Data provided START

(** ** A conforming stub *)

(** A frame that delivers a packet, in any legal encoding. *)
Inductive delivers_packet (packet : bytes) : bytes → Prop :=
  | delivers raw h l : Forall (λ c, c ≠ "#"%chr) raw → len raw ≤ maxWire → expands [] raw packet → len packet ≤ maxDecoded →
      0 ≤ hexValue h → 0 ≤ hexValue l → Z.lor (Z.shiftl (hexValue h) 4) (hexValue l) = checksumOf raw →
      delivers_packet packet ("$"%chr :: raw ++ ["#"%chr; h; l]).
(** A frame whose checksum does not match. *)
Inductive damaged : bytes → Prop :=
  | damaged_intro raw h l : Forall (λ c, c ≠ "#"%chr) raw → len raw ≤ maxWire →
      hexValue h < 0 ∨ hexValue l < 0 ∨ Z.lor (Z.shiftl (hexValue h) 4) (hexValue l) ≠ checksumOf raw →
      damaged ("$"%chr :: raw ++ ["#"%chr; h; l]).
(** What the stub sends for some packets: each one after at most two damaged tries, and
    none of those when acknowledgments are off. *)
Inductive transmission (acks : bool) : list bytes → list bytes → Prop :=
  | transmission_nil : transmission acks [] []
  | transmission_cons tries f packet packets sends : Forall damaged tries → (length tries ≤ if acks then 2 else 0)%nat →
      delivers_packet packet f → transmission acks packets sends → transmission acks (packet :: packets) (tries ++ f :: sends).

(** The text a stub receives: [$raw#hh] with a matching checksum. *)
Definition unframe (data : bytes) : option bytes :=
  match data with
  | d :: rest =>
      if d =? "$"%chr then
        let? raw := beforeFirst "#"%chr rest in
        if bool_decide (rest = raw ++ "#"%chr :: hexByte (checksumOf raw))
        then match decodeRaw raw [] with inr payload => Some payload | inl _ => None end else None
      else None
  | [] => None
  end.

(** The other end: a state, whether it waits for acknowledgments, how often it rejects a
    request first, what it prints and replies, and the frames that carry this. *)
Class Stub := {
  stub : Type;
  stub_acks : stub → bool;
  stub_rejects : stub → bytes → nat;
  stub_handle : stub → bytes → stub * (list bytes * bytes);
  stub_sends : stub → list bytes → list bytes
}.
Record Line {Sb : Stub} := mkLine { ln_stub : stub; ln_queue : bytes; ln_pending : list bytes; ln_rejected : nat }.
Arguments mkLine {Sb} ln_stub ln_queue ln_pending ln_rejected.

(** What the stub does with what arrives. *)
Definition lineSend {Sb : Stub} (data : bytes) (l : Line) : option bytes * Line :=
  (None,
   if bool_decide (data = ["+"%chr]) || bool_decide (data = ["-"%chr])
   then mkLine (ln_stub l) (ln_queue l ++ default [] (head (ln_pending l))) (tail (ln_pending l)) (ln_rejected l)
   else match unframe data with
   | None => l
   | Some payload =>
       if stub_acks (ln_stub l) && bool_decide (ln_rejected l < stub_rejects (ln_stub l) payload)%nat
       then mkLine (ln_stub l) (ln_queue l ++ ["-"%chr]) (ln_pending l) (S (ln_rejected l))
       else
         let r := stub_handle (ln_stub l) payload in
         let sends := stub_sends (ln_stub l) (r.2.1 ++ [r.2.2]) in
         if stub_acks (ln_stub l)
         then mkLine r.1 (ln_queue l ++ "+"%chr :: default [] (head sends)) (tail sends) 0
         else mkLine r.1 (ln_queue l ++ mjoin sends) [] 0
   end).
Definition lineRecv {Sb : Stub} (l : Line) : (bytes + Z) * Line :=
  match ln_queue l with
  | [] => (inl (bs "GDB operation timed out"), l)
  | c :: queue => (inr c, mkLine (ln_stub l) queue (ln_pending l) (ln_rejected l))
  end.
#[export] Instance stub_peer {Sb : Stub} : Peer := {|
  peer := Line; peer_send := lineSend; peer_recv := lineRecv; peer_cancelled _ := false; peer_expired _ := false |}.

(** The stub sends what it has to, whole. *)
Class StubLaws (Sb : Stub) : Prop := {
  stub_sends_ok s packets : Forall (λ p, len (escape p) ≤ maxWire) packets → transmission (stub_acks s) packets (stub_sends s packets)
}.
(** Nothing is on its way. *)
Definition idle {Sb : Stub} (s : stub) : Line := mkLine s [] [] 0.
(** The rest of a transmission, on its way or waiting for acknowledgments. *)
Definition onLine {Sb : Stub} (acks : bool) (s : stub) (sends : list bytes) : Line :=
  if acks then mkLine s (default [] (head sends)) (tail sends) 0 else mkLine s (mjoin sends) [] 0.

(** ** Reading what the stub sends *)

Section Line.
Context {Sb : Stub}.
Implicit Types c : Client.

Lemma readByte_queue c s x queue pending k : readByte (c, mkLine s (x :: queue) pending k) = (inr x, (c, mkLine s queue pending k)).
Proof. done. Qed.
Lemma readRaw_queue fuel c s raw rest pending k acc sum : Forall (λ x, x ≠ "#"%chr) raw → len acc + len raw ≤ maxWire → (length raw < fuel)%nat →
  readRaw fuel acc sum (c, mkLine s (raw ++ "#"%chr :: rest) pending k) = (inr (acc ++ raw, foldl (λ a x, u8 (a + x)) sum raw), (c, mkLine s rest pending k)).
Proof.
  intros Hraw. revert fuel acc sum. induction Hraw as [|x raw Hx _ IH]; intros fuel acc sum Hlen Hfuel; (destruct fuel as [|fuel]; [cbn in Hfuel; lia|]).
  { cbn. by rewrite app_nil_r. }
  cbn [readRaw app]. unfold mbind, gdb_bind. rewrite readByte_queue, (proj2 (Z.eqb_neq _ _)) by done. rewrite len_cons in Hlen. pose proof (len_nonneg raw).
  rewrite (proj2 (Z.leb_gt _ _)) by lia. rewrite IH; [by rewrite <- app_assoc|rewrite len_snoc; lia|cbn in Hfuel; lia].
Qed.
(** One frame is read to its end. *)
Lemma readFrame c s raw h l rest pending k (kont : Z → Z → bytes → Z → gdb (option bytes)) : Forall (λ x, x ≠ "#"%chr) raw → len raw ≤ maxWire →
  (readPrefix 18 0;; '(raw, checksum) ← readRaw (Datatypes.S (Z.to_nat maxWire)) [] 0; hi ← attempt readByte; lo ← attempt readByte; hi ← lift hi; lo ← lift lo; kont hi lo raw checksum)
    (c, mkLine s (("$"%chr :: raw ++ ["#"%chr; h; l]) ++ rest) pending k)
  = kont h l raw (checksumOf raw) (c, mkLine s rest pending k).
Proof.
  intros Hraw Hlen. cbn [app]. rewrite <- app_assoc. cbn [app]. unfold mbind, gdb_bind. cbn [readPrefix]. unfold mbind, gdb_bind. rewrite readByte_queue.
  change ("$"%chr =? "$"%chr) with true. cbn [mret gdb_ret]. rewrite readRaw_queue; [done|done|rewrite (len_nil (A:=Z)); lia|unfold len in Hlen; lia].
Qed.
Lemma lineSend_ack x c s queue pending k : x = "+"%chr ∨ x = "-"%chr →
  sendAll [x] (c, mkLine s queue pending k) = (inr (), (c, mkLine s (queue ++ default [] (head pending)) (tail pending) k)).
Proof. intros [->| ->]; done. Qed.

Lemma onLine_cons acks s f sends : onLine acks s (f :: sends) = mkLine s (f ++ if acks then [] else mjoin sends) (if acks then sends else []) 0.
Proof. destruct acks; [cbn; by rewrite app_nil_r|done]. Qed.
Lemma onLine_ack x c s sends : x = "+"%chr ∨ x = "-"%chr → sendAll [x] (c, mkLine s [] sends 0) = (inr (), (c, onLine true s sends)).
Proof. intros Hx. by rewrite lineSend_ack. Qed.

Lemma readAttempt_good c s f packet sends : delivers_packet packet f →
  readAttempt (c, onLine (negb (c_noAck c)) s (f :: sends)) = (inr (Some packet), (c, onLine (negb (c_noAck c)) s sends)).
Proof.
  intros [raw h l Hraw Hlen Hexp Hout Hh Hl Hsum]. rewrite onLine_cons. unfold readAttempt. rewrite readFrame by done.
  unfold mbind, gdb_bind at 1, getClient. cbn [fst snd]. rewrite !(proj2 (Z.ltb_ge _ _)) by done. rewrite <- Hsum, Z.eqb_refl. cbn [orb negb].
  unfold gdb_bind at 1, lift. rewrite (proj2 (decodeRaw_spec raw [] packet ltac:(done))) by done.
  destruct (c_noAck c); cbn [negb]; [done|]. unfold gdb_bind. by rewrite onLine_ack by (by left).
Qed.
Lemma readAttempt_damaged c s f sends : c_noAck c = false → damaged f →
  readAttempt (c, onLine (negb (c_noAck c)) s (f :: sends)) = (inr None, (c, onLine (negb (c_noAck c)) s sends)).
Proof.
  intros Hack [raw h l Hraw Hlen Hbad]. rewrite onLine_cons. unfold readAttempt. rewrite readFrame by done.
  unfold mbind, gdb_bind at 1, getClient. cbn [fst snd]. rewrite Hack. cbn [negb].
  assert ((hexValue h <? 0) || (hexValue l <? 0) || negb (checksumOf raw =? Z.lor (Z.shiftl (hexValue h) 4) (hexValue l)) = true) as ->.
  { rewrite !orb_true_iff, !Z.ltb_lt, negb_true_iff, Z.eqb_neq. destruct Hbad as [|[|]]; auto. }
  unfold gdb_bind, attempt. by rewrite onLine_ack by (by right).
Qed.
Lemma readPacket_delivers c s tries f packet sends attempts : Forall damaged tries → (length tries ≤ if negb (c_noAck c) then 2 else 0)%nat → (length tries < attempts)%nat →
  delivers_packet packet f → readPacketLoop attempts (c, onLine (negb (c_noAck c)) s (tries ++ f :: sends)) = (inr packet, (c, onLine (negb (c_noAck c)) s sends)).
Proof.
  intros Htries Hmax Hattempts Hf. revert attempts Hattempts. induction Htries as [|d tries Hd _ IH]; intros attempts Hattempts; (destruct attempts as [|attempts]; [cbn in Hattempts; lia|]); cbn [readPacketLoop app].
  - unfold mbind, gdb_bind. by rewrite (readAttempt_good _ _ _ packet).
  - assert (c_noAck c = false) as Hack by (destruct (c_noAck c); [cbn in Hmax; lia|done]). unfold mbind, gdb_bind. rewrite readAttempt_damaged by done.
    apply IH; [rewrite Hack in *; cbn in *; lia|cbn in Hattempts; lia].
Qed.
Lemma closing_ok {A} (m : gdb A) st a st' : m st = (inr a, st') → closing m st = (inr a, st').
Proof. intros E. unfold closing, mbind, gdb_bind, attempt. by rewrite E. Qed.

(** The responses: what is printed is skipped, then the reply is the result. *)
Lemma responseLoop_delivers c s consoles reply sends fuel : (length consoles < fuel)%nat → Forall (λ p, isConsole p = true) consoles → isConsole reply = false →
  transmission (negb (c_noAck c)) (consoles ++ [reply]) sends →
  responseLoop fuel (c, onLine (negb (c_noAck c)) s sends)
  = ((if isErrorReply reply then inl (bs "GDB error response: " ++ reply) else inr reply), (c, onLine (negb (c_noAck c)) s [])).
Proof.
  intros Hfuel Hconsoles Hreply. revert fuel sends Hfuel. induction Hconsoles as [|p consoles Hp _ IH]; intros fuel sends Hfuel Hsends;
    (destruct fuel as [|fuel]; [cbn in Hfuel; lia|]); cbn [responseLoop app] in *; inversion Hsends as [|tries f packet packets sends' Htries Hlen Hf Hrest]; subst;
    unfold mbind, gdb_bind; (erewrite closing_ok; [|apply readPacket_delivers; [done|done|destruct (negb _); lia|done]]).
  - inversion Hrest; subst. destruct (isErrorReply reply); [done|]. by rewrite Hreply.
  - assert (isErrorReply p = false) as ->.
    { unfold isErrorReply. destruct p as [|o [|x [|y [|z p]]]]; try done; unfold isConsole in Hp; destruct (Z.eqb_spec o "O"%chr) as [->|]; try done; by rewrite andb_false_r in Hp. }
    rewrite Hp. apply IH; [cbn in Hfuel; lia|done].
Qed.
End Line.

Data provided END

* What you have to do
In the listing above, find the line containing "Lemma readAttempt_good c" and the line containing "(inr a, st').". Output them and every line between, exactly, and nothing else.

* Exercise response
Lemma readAttempt_good c s f packet sends : delivers_packet packet f →
  readAttempt (c, onLine (negb (c_noAck c)) s (f :: sends)) = (inr (Some packet), (c, onLine (negb (c_noAck c)) s sends)).
Proof.
  intros [raw h l Hraw Hlen Hexp Hout Hh Hl Hsum]. rewrite onLine_cons. unfold readAttempt. rewrite readFrame by done.
  unfold mbind, gdb_bind at 1, getClient. cbn [fst snd]. rewrite !(proj2 (Z.ltb_ge _ _)) by done. rewrite <- Hsum, Z.eqb_refl. cbn [orb negb].
  unfold gdb_bind at 1, lift. rewrite (proj2 (decodeRaw_spec raw [] packet ltac:(done))) by done.
  destruct (c_noAck c); cbn [negb]; [done|]. unfold gdb_bind. by rewrite onLine_ack by (by left).
Qed.
Lemma readAttempt_damaged c s f sends : c_noAck c = false → damaged f →
  readAttempt (c, onLine (negb (c_noAck c)) s (f :: sends)) = (inr None, (c, onLine (negb (c_noAck c)) s sends)).
Proof.
  intros Hack [raw h l Hraw Hlen Hbad]. rewrite onLine_cons. unfold readAttempt. rewrite readFrame by done.
  unfold mbind, gdb_bind at 1, getClient. cbn [fst snd]. rewrite Hack. cbn [negb].
  assert ((hexValue h <? 0) || (hexValue l <? 0) || negb (checksumOf raw =? Z.lor (Z.shiftl (hexValue h) 4) (hexValue l)) = true) as ->.
  { rewrite !orb_true_iff, !Z.ltb_lt, negb_true_iff, Z.eqb_neq. destruct Hbad as [|[|]]; auto. }
  unfold gdb_bind, attempt. by rewrite onLine_ack by (by right).
Qed.
Lemma readPacket_delivers c s tries f packet sends attempts : Forall damaged tries → (length tries ≤ if negb (c_noAck c) then 2 else 0)%nat → (length tries < attempts)%nat →
  delivers_packet packet f → readPacketLoop attempts (c, onLine (negb (c_noAck c)) s (tries ++ f :: sends)) = (inr packet, (c, onLine (negb (c_noAck c)) s sends)).
Proof.
  intros Htries Hmax Hattempts Hf. revert attempts Hattempts. induction Htries as [|d tries Hd _ IH]; intros attempts Hattempts; (destruct attempts as [|attempts]; [cbn in Hattempts; lia|]); cbn [readPacketLoop app].
  - unfold mbind, gdb_bind. by rewrite (readAttempt_good _ _ _ packet).
  - assert (c_noAck c = false) as Hack by (destruct (c_noAck c); [cbn in Hmax; lia|done]). unfold mbind, gdb_bind. rewrite readAttempt_damaged by done.
    apply IH; [rewrite Hack in *; cbn in *; lia|cbn in Hattempts; lia].
Qed.
Lemma closing_ok {A} (m : gdb A) st a st' : m st = (inr a, st') → closing m st = (inr a, st').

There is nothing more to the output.